▸ AVAILABLE DATA:
*** Block opens ***

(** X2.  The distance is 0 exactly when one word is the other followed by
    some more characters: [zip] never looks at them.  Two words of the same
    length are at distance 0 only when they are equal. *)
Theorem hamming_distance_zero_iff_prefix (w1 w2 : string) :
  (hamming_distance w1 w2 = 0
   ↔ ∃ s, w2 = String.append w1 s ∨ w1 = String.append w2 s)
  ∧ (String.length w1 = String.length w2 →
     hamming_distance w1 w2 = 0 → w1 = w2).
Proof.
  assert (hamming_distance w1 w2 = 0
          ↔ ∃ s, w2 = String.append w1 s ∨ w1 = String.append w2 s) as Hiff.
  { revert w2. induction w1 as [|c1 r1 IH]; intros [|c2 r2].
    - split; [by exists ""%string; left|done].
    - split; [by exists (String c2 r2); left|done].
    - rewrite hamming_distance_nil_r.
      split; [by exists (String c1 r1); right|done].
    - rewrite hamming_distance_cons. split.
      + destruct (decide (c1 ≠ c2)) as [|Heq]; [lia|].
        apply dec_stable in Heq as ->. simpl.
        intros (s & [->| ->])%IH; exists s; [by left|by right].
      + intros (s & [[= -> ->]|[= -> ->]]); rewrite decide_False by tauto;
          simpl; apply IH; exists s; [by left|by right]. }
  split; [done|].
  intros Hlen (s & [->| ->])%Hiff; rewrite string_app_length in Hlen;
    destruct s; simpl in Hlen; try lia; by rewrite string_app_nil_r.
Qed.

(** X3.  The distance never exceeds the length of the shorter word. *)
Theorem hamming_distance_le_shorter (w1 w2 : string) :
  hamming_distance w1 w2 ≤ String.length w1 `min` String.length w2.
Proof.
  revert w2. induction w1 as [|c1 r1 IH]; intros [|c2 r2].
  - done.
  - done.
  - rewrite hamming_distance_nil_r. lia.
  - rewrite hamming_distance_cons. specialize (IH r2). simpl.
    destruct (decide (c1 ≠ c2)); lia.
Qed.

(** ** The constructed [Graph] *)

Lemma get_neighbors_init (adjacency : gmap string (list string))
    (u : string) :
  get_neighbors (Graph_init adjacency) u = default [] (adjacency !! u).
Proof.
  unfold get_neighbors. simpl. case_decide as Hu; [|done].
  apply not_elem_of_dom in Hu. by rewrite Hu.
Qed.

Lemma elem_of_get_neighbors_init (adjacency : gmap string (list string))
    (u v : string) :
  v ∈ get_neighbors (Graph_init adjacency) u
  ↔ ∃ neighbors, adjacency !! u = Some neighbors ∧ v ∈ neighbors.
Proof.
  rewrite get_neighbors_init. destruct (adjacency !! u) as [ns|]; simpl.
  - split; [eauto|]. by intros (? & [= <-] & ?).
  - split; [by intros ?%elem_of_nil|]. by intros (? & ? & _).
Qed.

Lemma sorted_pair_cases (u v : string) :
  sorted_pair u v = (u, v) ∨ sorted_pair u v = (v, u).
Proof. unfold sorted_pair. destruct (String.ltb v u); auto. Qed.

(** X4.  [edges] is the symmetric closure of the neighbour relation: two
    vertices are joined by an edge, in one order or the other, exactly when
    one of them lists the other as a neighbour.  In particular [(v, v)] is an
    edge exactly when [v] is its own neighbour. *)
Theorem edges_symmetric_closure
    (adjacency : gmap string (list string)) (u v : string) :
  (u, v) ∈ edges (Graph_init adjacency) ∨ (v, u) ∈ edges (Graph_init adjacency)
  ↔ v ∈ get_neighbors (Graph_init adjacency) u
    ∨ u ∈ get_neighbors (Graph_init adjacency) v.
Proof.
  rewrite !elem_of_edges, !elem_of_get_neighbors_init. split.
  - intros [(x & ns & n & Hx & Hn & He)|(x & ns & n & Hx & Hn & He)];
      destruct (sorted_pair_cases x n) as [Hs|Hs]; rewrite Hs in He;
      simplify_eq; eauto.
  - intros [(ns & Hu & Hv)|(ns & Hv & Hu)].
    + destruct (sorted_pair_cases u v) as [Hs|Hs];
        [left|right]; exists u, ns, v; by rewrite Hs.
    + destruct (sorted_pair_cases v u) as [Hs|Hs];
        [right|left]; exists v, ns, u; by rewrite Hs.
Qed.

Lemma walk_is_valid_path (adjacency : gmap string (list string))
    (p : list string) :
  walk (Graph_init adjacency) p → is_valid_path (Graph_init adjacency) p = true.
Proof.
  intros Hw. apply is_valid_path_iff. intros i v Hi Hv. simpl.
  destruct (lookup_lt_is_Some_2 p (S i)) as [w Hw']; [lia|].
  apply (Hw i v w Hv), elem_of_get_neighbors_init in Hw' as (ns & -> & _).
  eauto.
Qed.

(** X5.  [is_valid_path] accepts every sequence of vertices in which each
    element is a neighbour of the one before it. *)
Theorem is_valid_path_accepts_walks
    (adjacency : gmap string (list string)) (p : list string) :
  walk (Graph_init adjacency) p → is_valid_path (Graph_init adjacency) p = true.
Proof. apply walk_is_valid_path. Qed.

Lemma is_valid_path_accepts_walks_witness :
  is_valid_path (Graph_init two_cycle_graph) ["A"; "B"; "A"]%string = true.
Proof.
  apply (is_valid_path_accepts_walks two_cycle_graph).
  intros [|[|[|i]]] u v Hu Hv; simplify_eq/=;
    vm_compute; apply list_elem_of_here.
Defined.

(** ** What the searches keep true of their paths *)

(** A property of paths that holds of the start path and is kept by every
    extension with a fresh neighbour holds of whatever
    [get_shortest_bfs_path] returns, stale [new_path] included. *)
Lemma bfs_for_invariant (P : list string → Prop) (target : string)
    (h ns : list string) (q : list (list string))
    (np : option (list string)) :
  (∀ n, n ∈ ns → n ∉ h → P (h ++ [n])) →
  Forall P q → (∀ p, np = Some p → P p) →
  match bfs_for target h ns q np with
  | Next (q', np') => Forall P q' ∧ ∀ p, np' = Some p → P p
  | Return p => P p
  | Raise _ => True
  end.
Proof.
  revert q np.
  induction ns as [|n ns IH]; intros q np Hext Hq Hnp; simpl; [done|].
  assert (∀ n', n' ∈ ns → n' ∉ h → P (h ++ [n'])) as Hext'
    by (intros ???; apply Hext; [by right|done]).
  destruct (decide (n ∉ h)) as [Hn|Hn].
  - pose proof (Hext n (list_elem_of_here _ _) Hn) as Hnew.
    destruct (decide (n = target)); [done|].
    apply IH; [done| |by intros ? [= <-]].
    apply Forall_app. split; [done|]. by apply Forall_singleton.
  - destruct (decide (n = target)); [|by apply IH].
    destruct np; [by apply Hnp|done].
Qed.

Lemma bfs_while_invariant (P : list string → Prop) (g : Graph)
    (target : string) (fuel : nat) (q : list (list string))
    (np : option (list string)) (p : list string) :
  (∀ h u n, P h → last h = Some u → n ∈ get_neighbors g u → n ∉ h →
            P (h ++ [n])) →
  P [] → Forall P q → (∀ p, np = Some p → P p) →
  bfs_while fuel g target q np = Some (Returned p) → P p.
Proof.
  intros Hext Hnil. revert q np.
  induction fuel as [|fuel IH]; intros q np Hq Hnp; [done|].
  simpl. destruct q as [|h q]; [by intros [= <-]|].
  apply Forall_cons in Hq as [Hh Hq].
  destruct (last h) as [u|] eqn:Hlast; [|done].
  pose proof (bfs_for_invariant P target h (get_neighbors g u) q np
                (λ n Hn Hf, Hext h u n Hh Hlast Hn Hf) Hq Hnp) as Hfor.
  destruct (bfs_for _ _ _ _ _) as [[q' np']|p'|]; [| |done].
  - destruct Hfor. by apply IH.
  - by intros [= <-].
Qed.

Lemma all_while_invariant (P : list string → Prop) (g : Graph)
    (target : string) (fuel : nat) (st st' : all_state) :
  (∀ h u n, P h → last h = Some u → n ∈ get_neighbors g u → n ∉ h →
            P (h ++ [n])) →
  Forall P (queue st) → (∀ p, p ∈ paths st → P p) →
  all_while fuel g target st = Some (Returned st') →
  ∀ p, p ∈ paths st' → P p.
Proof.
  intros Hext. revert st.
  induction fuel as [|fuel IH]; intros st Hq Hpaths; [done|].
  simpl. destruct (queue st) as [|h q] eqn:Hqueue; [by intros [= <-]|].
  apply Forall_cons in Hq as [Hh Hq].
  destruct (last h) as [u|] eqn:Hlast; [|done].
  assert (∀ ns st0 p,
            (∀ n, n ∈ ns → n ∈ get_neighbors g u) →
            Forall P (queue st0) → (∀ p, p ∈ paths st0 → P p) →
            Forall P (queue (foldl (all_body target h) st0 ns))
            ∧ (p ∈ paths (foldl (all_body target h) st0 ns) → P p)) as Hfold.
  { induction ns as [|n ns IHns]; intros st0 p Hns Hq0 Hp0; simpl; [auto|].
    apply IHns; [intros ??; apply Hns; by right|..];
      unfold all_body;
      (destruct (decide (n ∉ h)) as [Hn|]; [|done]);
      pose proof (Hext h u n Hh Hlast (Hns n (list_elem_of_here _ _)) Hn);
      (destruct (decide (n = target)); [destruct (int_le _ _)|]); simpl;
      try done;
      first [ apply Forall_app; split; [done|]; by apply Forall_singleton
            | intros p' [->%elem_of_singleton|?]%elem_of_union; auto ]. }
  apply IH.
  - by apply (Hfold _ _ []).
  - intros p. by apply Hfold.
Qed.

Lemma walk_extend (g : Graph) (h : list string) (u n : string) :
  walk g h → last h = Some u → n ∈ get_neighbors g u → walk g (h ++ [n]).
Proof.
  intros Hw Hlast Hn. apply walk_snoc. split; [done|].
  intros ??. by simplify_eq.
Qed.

*** Block closes ***
*** Block opens ***

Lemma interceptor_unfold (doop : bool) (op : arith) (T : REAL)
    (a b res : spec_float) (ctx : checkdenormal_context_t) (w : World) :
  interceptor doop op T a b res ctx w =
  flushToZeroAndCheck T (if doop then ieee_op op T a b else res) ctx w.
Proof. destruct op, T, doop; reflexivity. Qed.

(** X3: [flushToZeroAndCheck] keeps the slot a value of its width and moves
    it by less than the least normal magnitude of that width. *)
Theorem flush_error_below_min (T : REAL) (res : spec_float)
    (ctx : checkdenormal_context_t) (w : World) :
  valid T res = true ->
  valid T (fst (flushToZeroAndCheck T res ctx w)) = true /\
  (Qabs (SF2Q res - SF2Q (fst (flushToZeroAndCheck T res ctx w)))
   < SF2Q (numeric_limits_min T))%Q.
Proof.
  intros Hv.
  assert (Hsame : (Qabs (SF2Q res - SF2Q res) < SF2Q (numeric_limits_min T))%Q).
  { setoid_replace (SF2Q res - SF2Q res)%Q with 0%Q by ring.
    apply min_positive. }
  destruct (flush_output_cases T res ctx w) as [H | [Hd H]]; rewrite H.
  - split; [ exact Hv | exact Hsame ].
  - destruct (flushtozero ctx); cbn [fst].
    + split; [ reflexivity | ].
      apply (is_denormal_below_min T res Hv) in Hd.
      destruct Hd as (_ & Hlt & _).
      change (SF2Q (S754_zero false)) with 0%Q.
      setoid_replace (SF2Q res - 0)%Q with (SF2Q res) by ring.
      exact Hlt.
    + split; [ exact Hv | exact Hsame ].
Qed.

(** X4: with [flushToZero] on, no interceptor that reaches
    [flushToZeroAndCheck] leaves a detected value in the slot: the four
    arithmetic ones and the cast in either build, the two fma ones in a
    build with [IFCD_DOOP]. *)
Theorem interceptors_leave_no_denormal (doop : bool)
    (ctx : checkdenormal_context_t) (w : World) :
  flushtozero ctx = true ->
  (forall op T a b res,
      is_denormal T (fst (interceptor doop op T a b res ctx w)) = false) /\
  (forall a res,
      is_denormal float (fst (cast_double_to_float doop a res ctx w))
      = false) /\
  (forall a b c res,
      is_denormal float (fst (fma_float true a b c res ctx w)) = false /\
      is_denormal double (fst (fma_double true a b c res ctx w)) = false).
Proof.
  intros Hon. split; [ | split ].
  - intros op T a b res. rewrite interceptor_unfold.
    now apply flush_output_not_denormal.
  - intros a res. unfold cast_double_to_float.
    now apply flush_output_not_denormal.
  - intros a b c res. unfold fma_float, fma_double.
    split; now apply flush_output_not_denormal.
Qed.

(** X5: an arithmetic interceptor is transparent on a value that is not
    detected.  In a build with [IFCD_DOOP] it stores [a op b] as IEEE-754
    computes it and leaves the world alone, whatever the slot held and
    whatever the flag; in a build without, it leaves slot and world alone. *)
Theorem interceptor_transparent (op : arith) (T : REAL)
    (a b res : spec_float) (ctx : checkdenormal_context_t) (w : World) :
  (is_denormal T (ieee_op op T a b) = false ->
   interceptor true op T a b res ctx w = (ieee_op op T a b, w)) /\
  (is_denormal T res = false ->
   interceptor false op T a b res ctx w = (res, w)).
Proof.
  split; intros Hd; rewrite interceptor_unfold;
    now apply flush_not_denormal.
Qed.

*** Block closes ***

▸ WORK INSTRUCTION: Return each full line of the entries that contains the word "leaves".

▸ FINISHED EXERCISE:
    [flushToZeroAndCheck] leaves a detected value in the slot: the four
    computes it and leaves the world alone, whatever the slot held and
    whatever the flag; in a build without, it leaves slot and world alone. *)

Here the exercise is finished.